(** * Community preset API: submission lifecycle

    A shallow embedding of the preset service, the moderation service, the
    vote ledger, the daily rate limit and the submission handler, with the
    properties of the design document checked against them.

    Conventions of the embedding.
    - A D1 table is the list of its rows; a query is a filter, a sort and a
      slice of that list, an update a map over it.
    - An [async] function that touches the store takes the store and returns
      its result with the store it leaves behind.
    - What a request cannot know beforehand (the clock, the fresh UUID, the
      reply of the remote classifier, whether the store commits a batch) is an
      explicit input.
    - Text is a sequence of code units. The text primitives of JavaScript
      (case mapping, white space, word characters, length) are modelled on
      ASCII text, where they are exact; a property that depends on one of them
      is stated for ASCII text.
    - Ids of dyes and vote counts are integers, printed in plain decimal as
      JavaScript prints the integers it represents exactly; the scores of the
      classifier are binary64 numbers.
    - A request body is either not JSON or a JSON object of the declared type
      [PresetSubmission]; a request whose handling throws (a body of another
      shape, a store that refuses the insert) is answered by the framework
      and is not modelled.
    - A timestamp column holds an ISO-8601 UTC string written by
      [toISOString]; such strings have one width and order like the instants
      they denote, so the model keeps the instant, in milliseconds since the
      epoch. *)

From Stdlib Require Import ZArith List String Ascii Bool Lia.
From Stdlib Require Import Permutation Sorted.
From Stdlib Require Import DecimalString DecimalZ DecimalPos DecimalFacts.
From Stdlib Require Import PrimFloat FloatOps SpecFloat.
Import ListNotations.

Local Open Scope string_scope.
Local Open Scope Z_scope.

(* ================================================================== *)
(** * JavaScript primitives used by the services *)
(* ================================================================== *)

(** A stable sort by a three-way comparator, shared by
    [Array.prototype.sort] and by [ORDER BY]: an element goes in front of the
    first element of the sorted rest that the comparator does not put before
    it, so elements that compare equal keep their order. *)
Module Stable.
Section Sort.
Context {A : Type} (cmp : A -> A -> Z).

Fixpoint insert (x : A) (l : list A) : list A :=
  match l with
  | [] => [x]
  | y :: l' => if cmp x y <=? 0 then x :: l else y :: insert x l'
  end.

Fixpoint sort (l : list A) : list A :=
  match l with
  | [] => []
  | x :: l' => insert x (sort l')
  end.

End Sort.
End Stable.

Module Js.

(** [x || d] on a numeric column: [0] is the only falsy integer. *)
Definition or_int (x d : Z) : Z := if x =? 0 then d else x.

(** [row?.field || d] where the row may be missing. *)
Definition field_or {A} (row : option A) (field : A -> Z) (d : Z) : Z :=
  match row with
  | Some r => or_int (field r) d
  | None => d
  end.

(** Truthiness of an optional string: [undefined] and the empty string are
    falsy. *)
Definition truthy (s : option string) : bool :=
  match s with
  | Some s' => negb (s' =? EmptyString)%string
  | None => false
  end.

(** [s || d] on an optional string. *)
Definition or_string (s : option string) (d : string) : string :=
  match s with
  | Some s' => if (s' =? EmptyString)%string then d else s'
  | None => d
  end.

◇ ◇ ◇ ◇ ◇

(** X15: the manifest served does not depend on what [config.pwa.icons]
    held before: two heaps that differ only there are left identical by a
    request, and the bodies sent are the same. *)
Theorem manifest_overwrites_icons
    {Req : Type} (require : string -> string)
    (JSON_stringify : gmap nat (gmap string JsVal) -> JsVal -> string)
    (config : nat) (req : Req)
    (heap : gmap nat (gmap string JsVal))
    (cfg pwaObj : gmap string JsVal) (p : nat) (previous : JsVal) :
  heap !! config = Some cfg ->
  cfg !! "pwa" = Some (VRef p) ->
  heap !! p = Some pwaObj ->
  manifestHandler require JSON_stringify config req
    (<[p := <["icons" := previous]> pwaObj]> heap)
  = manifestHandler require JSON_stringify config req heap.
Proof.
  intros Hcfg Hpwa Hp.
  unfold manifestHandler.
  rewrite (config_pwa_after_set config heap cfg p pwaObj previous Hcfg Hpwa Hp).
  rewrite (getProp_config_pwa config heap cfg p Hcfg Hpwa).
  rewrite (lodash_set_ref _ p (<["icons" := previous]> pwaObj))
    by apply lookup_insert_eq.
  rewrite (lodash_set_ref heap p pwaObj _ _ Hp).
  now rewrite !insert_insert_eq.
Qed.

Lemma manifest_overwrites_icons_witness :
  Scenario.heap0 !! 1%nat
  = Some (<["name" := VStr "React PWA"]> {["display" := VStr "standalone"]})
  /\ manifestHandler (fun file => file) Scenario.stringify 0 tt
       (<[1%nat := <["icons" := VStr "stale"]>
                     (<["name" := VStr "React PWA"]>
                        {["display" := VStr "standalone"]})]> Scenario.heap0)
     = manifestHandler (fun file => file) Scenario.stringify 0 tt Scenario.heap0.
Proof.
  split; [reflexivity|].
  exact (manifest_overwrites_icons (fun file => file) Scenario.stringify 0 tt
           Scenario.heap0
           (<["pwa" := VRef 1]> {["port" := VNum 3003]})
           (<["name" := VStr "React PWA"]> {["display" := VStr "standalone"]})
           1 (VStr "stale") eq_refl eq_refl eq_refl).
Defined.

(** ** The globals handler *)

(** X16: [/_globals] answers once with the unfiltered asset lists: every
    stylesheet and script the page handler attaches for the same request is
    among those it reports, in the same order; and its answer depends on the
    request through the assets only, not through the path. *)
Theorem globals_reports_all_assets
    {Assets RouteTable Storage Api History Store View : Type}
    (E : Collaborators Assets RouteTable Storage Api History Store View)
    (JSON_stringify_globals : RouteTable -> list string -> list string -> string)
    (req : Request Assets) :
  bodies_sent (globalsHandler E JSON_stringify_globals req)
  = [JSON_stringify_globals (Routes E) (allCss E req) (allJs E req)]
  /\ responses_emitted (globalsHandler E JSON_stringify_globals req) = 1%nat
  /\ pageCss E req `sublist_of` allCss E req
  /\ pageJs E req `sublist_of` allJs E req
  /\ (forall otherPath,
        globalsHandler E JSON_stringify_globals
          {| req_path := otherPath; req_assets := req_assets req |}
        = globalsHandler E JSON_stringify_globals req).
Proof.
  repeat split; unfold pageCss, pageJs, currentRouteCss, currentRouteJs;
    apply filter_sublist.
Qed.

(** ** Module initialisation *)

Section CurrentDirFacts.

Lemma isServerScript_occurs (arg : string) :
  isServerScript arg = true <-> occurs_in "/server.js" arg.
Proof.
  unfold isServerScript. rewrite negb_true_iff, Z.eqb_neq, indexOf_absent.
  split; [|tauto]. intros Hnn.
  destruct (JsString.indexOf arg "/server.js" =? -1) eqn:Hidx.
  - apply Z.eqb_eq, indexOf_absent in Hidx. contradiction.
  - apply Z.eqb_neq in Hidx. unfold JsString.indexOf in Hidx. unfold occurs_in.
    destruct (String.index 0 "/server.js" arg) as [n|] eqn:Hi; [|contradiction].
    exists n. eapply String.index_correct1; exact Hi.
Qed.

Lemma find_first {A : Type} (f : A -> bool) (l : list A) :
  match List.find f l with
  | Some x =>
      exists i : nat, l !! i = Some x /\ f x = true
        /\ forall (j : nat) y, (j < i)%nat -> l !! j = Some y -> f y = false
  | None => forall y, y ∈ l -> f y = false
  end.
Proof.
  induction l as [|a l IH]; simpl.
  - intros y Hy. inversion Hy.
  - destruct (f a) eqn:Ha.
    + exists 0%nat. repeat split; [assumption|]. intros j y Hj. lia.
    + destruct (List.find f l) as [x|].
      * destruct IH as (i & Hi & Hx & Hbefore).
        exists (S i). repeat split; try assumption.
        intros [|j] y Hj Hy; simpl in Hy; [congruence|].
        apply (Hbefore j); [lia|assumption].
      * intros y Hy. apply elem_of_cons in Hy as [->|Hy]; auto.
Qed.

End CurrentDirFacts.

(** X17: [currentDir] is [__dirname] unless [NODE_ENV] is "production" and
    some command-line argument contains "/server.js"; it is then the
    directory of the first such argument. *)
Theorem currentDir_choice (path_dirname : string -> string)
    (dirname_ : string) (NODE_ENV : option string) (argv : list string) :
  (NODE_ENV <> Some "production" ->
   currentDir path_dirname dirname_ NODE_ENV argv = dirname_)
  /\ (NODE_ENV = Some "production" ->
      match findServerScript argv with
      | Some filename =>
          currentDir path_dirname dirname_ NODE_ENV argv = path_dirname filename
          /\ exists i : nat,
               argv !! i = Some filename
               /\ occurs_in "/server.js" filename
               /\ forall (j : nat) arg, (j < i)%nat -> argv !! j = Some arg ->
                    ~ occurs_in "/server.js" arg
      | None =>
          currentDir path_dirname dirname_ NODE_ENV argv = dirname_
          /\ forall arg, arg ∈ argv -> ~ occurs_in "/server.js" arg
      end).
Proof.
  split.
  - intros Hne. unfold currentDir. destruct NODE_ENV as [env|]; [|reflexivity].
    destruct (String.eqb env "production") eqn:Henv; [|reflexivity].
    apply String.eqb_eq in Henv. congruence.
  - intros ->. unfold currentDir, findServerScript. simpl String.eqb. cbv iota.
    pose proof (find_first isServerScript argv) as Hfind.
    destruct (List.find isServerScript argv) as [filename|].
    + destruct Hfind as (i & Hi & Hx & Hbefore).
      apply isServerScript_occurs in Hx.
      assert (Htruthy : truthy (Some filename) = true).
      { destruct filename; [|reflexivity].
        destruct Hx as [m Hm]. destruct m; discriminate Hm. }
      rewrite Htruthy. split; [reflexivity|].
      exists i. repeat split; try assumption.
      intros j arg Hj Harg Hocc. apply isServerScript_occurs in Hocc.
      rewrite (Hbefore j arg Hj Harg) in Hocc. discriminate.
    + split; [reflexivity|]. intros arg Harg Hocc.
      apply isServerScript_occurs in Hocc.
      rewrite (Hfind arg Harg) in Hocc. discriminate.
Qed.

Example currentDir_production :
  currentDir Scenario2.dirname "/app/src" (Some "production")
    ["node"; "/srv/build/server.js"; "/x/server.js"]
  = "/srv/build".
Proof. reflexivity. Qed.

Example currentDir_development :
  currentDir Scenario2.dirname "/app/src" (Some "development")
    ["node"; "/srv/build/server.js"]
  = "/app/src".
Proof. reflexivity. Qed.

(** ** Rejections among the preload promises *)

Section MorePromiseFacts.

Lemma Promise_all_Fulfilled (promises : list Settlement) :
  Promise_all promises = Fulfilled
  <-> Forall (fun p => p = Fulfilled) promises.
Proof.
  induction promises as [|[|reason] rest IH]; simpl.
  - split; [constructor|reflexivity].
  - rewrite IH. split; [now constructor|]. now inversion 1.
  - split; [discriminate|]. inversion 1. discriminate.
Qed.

◇ ◇ ◇ ◇ ◇

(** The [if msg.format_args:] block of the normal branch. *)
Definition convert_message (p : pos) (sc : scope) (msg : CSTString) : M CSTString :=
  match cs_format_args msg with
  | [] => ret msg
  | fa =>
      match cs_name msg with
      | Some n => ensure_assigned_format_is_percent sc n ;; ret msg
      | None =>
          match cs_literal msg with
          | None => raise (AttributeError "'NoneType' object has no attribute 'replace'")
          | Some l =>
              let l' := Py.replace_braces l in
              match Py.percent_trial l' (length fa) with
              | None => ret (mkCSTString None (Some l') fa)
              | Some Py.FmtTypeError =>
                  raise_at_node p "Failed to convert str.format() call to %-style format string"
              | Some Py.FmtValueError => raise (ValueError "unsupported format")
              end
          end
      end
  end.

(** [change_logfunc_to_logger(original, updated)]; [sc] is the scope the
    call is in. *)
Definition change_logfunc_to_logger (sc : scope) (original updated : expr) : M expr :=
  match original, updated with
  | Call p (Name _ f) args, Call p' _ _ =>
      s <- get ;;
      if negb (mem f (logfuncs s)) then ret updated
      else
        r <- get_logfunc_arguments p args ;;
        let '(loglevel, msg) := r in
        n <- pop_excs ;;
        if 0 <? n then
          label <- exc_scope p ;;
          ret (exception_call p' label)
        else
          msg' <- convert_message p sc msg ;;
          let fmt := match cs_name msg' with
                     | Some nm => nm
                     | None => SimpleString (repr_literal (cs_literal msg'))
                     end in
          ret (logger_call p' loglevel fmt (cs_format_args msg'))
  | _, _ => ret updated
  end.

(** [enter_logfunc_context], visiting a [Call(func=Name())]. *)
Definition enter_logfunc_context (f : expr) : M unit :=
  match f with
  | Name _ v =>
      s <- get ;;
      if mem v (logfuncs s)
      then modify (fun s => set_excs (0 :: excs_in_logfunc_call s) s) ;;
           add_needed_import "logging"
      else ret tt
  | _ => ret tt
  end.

◇ ◇ ◇ ◇ ◇

WORK TASK » Find all the lines containing "Local" in the material, then copy them.

TASK ANSWER »
Local Open Scope string_scope.
Local Open Scope Z_scope.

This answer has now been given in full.